Librarians are the informational backbone of any community, be it online or face-to-face.  We all know that long gone are the days of sitting at a reference desk reading the latest reference books.  Memorizing Dewey is no longer enough.  The skills that a librarian needs today, regardless of position, are largely ethical, cultural, information-seeking, technical, inspirational, and mathematical.

  • Ethically, librarians need to be familiar with copyright (including creative commons) rules, online licensing (digital rights management), resource sharing principles (such as open source and open access), as well as traditional ethical considerations such as plagiarism standards, intellectual freedom, and privacy considerations (including online privacy policy best practices).
  • Culturally, librarians require the ability to connect with their communities both online and face-to-face through all of the various places, spaces, tools, and technologies that their communities use.  Cultural sensitivity and acclimation is also required, including the unique sensitivities that come in different online environments, religious and ethnic groups, and in groups of users of different ages.
  • Information-seeking skills that librarians need include all of the traditional skills like reference interviews, knowledge of subject sources, and.ability to use wayfinding tools effectively  More than anything today, however, librarians’ search skills and ability to harvest data from the invisible web is essential.
  • Technically, librarians need to be familiar with online environments of all kinds, including popular tools and emerging trends, but also need to be comfortable with the software and hardware used by their users to access library and other information resources.  All librarians need to be able to be able to adjust to new technologies as well, quickly acclimating themselves to new environments to provide timely assistance.
  • Today’s librarians need to find and provide inspiration.  Librarians need to discover inspiration in constant change.  Librarians need to find inspiration in focusing on providing information to their communities, and in finding how to capitalize on few dollars and staff hours to provide many resources for our communities.  Librarians need to be willing to inspire their leadership to look to new priorities in library services and a new locus for their services, focusing on what users want from us and what niche we fill in our communities, not staying the course of the last several years.  Librarians also need to inspire others–to inspire a willingness in their communities to change as well, to encourage the braving of new frontiers, the pursuit of new knowledge, and the use of new tools to make life better, easier, and more enjoyable. 
  • Math?  Yes, math.  More than anything remember your math skills.  You have X# of dollars and Y# of community members.  In all of your work, think about how to equitably distribute your services to your community members.
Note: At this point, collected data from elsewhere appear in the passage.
(** The code, what is now known of the key, and the state. *)
Definition ecryptfs_pkcs11h_process_key (i : nat) (d : pkcs11h_data) (s : gstate)
    : running (Z * pkcs11h_data * gstate) :=
  match deserializeCertificateId (pk_serialized_id d) with
  | None => go (- EIO, d, s)
  | Some id =>
      match certificate_create id (pk_passphrase d) with
      | None => go (- EIO, d, s)
      | Some c =>
          match load_certificate (g_steps s) c d with
          | inl rc => go (rc, d, s)
          | inr d => '(rc, s) ⇐ add_token_key i d s; go (rc, d, s)
          end
      end
  end.

Definition tf_pkcs11h_key_id (node : Z) (s : gstate) : outcome (Z * gstate) :=
  '(i, d) ← pkcs11h_key_ctx s;
  p ← get_node s node;
  if negb (alloc_ok 71100 (g_steps s)) then mret (- ENOMEM, s)
  else
    let d := Pkcs11hData (Some (show_str (pn_val p))) (pk_certificate_blob d)
               (pk_certificate_blob_size d) (pk_passphrase d) in
    mret (DEFAULT_TOK, upd_node node (set_val None) (set_pkcs11h_key_ctx i d s)).

Definition tf_pkcs11h_key_passwd (node : Z) (s : gstate) : outcome (Z * gstate) :=
  '(i, d) ← pkcs11h_key_ctx s;
  p ← get_node s node;
  if negb (alloc_ok 71118 (g_steps s)) then mret (- ENOMEM, s)
  else
    let d := Pkcs11hData (pk_serialized_id d) (pk_certificate_blob d)
               (pk_certificate_blob_size d) (Some (show_str (pn_val p))) in
    mret (DEFAULT_TOK, upd_node node (set_val None) (set_pkcs11h_key_ctx i d s)).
Remember that libraries are for everyone.  Libraries exist to serve the entire community, from one language to another, one skill level to another, one age group to another, one literacy level to another.  Remember the niche services that only libraries can provide in your community and focus on those first as it is likely that your dollars won’t stretch much further than that. 

So, librarians, the skills we need evolve every year as our communities evolve, both online and off.  All of us need to pay attention to our surroundings, the trends of all of the different groups we serve, and how to meet as many needs as possible with the unique skills that the librarian mind brings to our world.